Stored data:
########

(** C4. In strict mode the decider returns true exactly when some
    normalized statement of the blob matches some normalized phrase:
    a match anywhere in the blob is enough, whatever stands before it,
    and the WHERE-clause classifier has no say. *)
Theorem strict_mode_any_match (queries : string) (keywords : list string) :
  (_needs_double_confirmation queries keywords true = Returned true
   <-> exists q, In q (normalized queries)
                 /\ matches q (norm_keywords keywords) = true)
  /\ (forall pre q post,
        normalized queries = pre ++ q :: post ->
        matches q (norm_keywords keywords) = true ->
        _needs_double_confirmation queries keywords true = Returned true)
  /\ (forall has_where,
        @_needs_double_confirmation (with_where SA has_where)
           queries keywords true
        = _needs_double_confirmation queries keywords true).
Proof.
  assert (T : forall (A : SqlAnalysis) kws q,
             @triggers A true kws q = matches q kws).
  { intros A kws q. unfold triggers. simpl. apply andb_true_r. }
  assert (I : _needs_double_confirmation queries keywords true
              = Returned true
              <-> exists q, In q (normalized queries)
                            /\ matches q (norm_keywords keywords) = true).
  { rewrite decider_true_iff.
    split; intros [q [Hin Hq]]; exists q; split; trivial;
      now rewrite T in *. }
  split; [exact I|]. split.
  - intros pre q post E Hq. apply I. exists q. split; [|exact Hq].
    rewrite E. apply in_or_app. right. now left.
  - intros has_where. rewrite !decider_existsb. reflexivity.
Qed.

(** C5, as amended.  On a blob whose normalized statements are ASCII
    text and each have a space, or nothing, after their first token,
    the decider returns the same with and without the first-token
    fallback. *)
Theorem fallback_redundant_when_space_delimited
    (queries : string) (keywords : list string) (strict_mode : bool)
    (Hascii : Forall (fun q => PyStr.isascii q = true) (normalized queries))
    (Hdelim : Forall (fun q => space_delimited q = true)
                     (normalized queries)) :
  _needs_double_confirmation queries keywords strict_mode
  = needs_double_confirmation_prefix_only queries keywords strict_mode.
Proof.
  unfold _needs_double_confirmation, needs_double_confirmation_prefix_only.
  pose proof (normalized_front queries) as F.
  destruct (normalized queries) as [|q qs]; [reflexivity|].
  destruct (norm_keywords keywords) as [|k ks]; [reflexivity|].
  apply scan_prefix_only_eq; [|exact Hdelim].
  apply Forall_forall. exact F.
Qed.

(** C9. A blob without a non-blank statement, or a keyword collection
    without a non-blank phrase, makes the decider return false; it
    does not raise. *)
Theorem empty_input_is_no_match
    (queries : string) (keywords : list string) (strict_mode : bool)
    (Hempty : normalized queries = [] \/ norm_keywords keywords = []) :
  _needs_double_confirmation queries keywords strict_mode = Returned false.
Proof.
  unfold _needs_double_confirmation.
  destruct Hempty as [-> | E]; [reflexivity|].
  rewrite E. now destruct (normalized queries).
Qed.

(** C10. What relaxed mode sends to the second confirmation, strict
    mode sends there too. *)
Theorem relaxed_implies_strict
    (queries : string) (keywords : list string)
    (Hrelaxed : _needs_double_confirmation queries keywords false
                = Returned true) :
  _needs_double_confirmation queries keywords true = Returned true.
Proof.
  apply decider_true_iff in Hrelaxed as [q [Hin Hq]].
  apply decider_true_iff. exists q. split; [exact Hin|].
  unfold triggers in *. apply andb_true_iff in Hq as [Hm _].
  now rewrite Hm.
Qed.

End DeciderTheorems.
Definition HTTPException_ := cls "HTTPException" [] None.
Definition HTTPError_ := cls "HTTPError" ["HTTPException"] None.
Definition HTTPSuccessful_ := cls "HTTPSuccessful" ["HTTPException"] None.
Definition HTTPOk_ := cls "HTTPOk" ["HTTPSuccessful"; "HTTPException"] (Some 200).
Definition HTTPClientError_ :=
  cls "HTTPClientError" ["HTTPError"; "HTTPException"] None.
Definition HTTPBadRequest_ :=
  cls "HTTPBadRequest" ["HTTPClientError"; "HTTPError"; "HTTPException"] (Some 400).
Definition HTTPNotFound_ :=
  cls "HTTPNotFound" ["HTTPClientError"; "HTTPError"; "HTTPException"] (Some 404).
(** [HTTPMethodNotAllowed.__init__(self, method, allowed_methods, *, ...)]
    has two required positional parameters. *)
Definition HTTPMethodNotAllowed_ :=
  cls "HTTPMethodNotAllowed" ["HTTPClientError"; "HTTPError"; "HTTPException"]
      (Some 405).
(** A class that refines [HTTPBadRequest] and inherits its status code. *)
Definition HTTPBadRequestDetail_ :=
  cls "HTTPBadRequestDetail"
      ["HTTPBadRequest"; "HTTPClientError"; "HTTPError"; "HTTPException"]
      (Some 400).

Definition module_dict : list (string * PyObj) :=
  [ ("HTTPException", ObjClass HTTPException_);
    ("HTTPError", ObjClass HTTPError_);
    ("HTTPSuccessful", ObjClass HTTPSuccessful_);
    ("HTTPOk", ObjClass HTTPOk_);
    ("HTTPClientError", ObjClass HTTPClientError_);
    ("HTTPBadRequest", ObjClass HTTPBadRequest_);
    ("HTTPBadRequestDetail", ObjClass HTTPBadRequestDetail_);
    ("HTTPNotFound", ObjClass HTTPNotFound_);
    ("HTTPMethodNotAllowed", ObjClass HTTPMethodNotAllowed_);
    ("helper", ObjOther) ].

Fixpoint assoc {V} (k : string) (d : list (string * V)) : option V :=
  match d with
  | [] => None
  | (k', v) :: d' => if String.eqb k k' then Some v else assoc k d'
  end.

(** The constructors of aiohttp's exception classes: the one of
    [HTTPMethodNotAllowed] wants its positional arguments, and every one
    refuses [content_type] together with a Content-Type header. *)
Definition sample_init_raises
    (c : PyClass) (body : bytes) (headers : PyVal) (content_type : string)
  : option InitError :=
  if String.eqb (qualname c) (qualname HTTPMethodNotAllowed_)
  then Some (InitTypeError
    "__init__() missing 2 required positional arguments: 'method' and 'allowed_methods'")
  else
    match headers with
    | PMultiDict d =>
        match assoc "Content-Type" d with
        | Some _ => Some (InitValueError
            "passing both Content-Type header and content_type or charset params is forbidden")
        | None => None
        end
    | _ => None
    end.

########

What you will do: Give a word-for-word copy of the records.

Response to this exercise:
(** C4. In strict mode the decider returns true exactly when some
    normalized statement of the blob matches some normalized phrase:
    a match anywhere in the blob is enough, whatever stands before it,
    and the WHERE-clause classifier has no say. *)
Theorem strict_mode_any_match (queries : string) (keywords : list string) :
  (_needs_double_confirmation queries keywords true = Returned true
   <-> exists q, In q (normalized queries)
                 /\ matches q (norm_keywords keywords) = true)
  /\ (forall pre q post,
        normalized queries = pre ++ q :: post ->
        matches q (norm_keywords keywords) = true ->
        _needs_double_confirmation queries keywords true = Returned true)
  /\ (forall has_where,
        @_needs_double_confirmation (with_where SA has_where)
           queries keywords true
        = _needs_double_confirmation queries keywords true).
Proof.
  assert (T : forall (A : SqlAnalysis) kws q,
             @triggers A true kws q = matches q kws).
  { intros A kws q. unfold triggers. simpl. apply andb_true_r. }
  assert (I : _needs_double_confirmation queries keywords true
              = Returned true
              <-> exists q, In q (normalized queries)
                            /\ matches q (norm_keywords keywords) = true).
  { rewrite decider_true_iff.
    split; intros [q [Hin Hq]]; exists q; split; trivial;
      now rewrite T in *. }
  split; [exact I|]. split.
  - intros pre q post E Hq. apply I. exists q. split; [|exact Hq].
    rewrite E. apply in_or_app. right. now left.
  - intros has_where. rewrite !decider_existsb. reflexivity.
Qed.

(** C5, as amended.  On a blob whose normalized statements are ASCII
    text and each have a space, or nothing, after their first token,
    the decider returns the same with and without the first-token
    fallback. *)
Theorem fallback_redundant_when_space_delimited
    (queries : string) (keywords : list string) (strict_mode : bool)
    (Hascii : Forall (fun q => PyStr.isascii q = true) (normalized queries))
    (Hdelim : Forall (fun q => space_delimited q = true)
                     (normalized queries)) :
  _needs_double_confirmation queries keywords strict_mode
  = needs_double_confirmation_prefix_only queries keywords strict_mode.
Proof.
  unfold _needs_double_confirmation, needs_double_confirmation_prefix_only.
  pose proof (normalized_front queries) as F.
  destruct (normalized queries) as [|q qs]; [reflexivity|].
  destruct (norm_keywords keywords) as [|k ks]; [reflexivity|].
  apply scan_prefix_only_eq; [|exact Hdelim].
  apply Forall_forall. exact F.
Qed.

(** C9. A blob without a non-blank statement, or a keyword collection
    without a non-blank phrase, makes the decider return false; it
    does not raise. *)
Theorem empty_input_is_no_match
    (queries : string) (keywords : list string) (strict_mode : bool)
    (Hempty : normalized queries = [] \/ norm_keywords keywords = []) :
  _needs_double_confirmation queries keywords strict_mode = Returned false.
Proof.
  unfold _needs_double_confirmation.
  destruct Hempty as [-> | E]; [reflexivity|].
  rewrite E. now destruct (normalized queries).
Qed.

(** C10. What relaxed mode sends to the second confirmation, strict
    mode sends there too. *)
Theorem relaxed_implies_strict
    (queries : string) (keywords : list string)
    (Hrelaxed : _needs_double_confirmation queries keywords false
                = Returned true) :
  _needs_double_confirmation queries keywords true = Returned true.
Proof.
  apply decider_true_iff in Hrelaxed as [q [Hin Hq]].
  apply decider_true_iff. exists q. split; [exact Hin|].
  unfold triggers in *. apply andb_true_iff in Hq as [Hm _].
  now rewrite Hm.
Qed.

End DeciderTheorems.
Definition HTTPException_ := cls "HTTPException" [] None.
Definition HTTPError_ := cls "HTTPError" ["HTTPException"] None.
Definition HTTPSuccessful_ := cls "HTTPSuccessful" ["HTTPException"] None.
Definition HTTPOk_ := cls "HTTPOk" ["HTTPSuccessful"; "HTTPException"] (Some 200).
Definition HTTPClientError_ :=
  cls "HTTPClientError" ["HTTPError"; "HTTPException"] None.
Definition HTTPBadRequest_ :=
  cls "HTTPBadRequest" ["HTTPClientError"; "HTTPError"; "HTTPException"] (Some 400).
Definition HTTPNotFound_ :=
  cls "HTTPNotFound" ["HTTPClientError"; "HTTPError"; "HTTPException"] (Some 404).
(** [HTTPMethodNotAllowed.__init__(self, method, allowed_methods, *, ...)]
    has two required positional parameters. *)
Definition HTTPMethodNotAllowed_ :=
  cls "HTTPMethodNotAllowed" ["HTTPClientError"; "HTTPError"; "HTTPException"]
      (Some 405).
(** A class that refines [HTTPBadRequest] and inherits its status code. *)
Definition HTTPBadRequestDetail_ :=
  cls "HTTPBadRequestDetail"
      ["HTTPBadRequest"; "HTTPClientError"; "HTTPError"; "HTTPException"]
      (Some 400).

Definition module_dict : list (string * PyObj) :=
  [ ("HTTPException", ObjClass HTTPException_);
    ("HTTPError", ObjClass HTTPError_);
    ("HTTPSuccessful", ObjClass HTTPSuccessful_);
    ("HTTPOk", ObjClass HTTPOk_);
    ("HTTPClientError", ObjClass HTTPClientError_);
    ("HTTPBadRequest", ObjClass HTTPBadRequest_);
    ("HTTPBadRequestDetail", ObjClass HTTPBadRequestDetail_);
    ("HTTPNotFound", ObjClass HTTPNotFound_);
    ("HTTPMethodNotAllowed", ObjClass HTTPMethodNotAllowed_);
    ("helper", ObjOther) ].

Fixpoint assoc {V} (k : string) (d : list (string * V)) : option V :=
  match d with
  | [] => None
  | (k', v) :: d' => if String.eqb k k' then Some v else assoc k d'
  end.

(** The constructors of aiohttp's exception classes: the one of
    [HTTPMethodNotAllowed] wants its positional arguments, and every one
    refuses [content_type] together with a Content-Type header. *)
Definition sample_init_raises
    (c : PyClass) (body : bytes) (headers : PyVal) (content_type : string)
  : option InitError :=
  if String.eqb (qualname c) (qualname HTTPMethodNotAllowed_)
  then Some (InitTypeError
    "__init__() missing 2 required positional arguments: 'method' and 'allowed_methods'")
  else
    match headers with
    | PMultiDict d =>
        match assoc "Content-Type" d with
        | Some _ => Some (InitValueError
            "passing both Content-Type header and content_type or charset params is forbidden")
        | None => None
        end
    | _ => None
    end.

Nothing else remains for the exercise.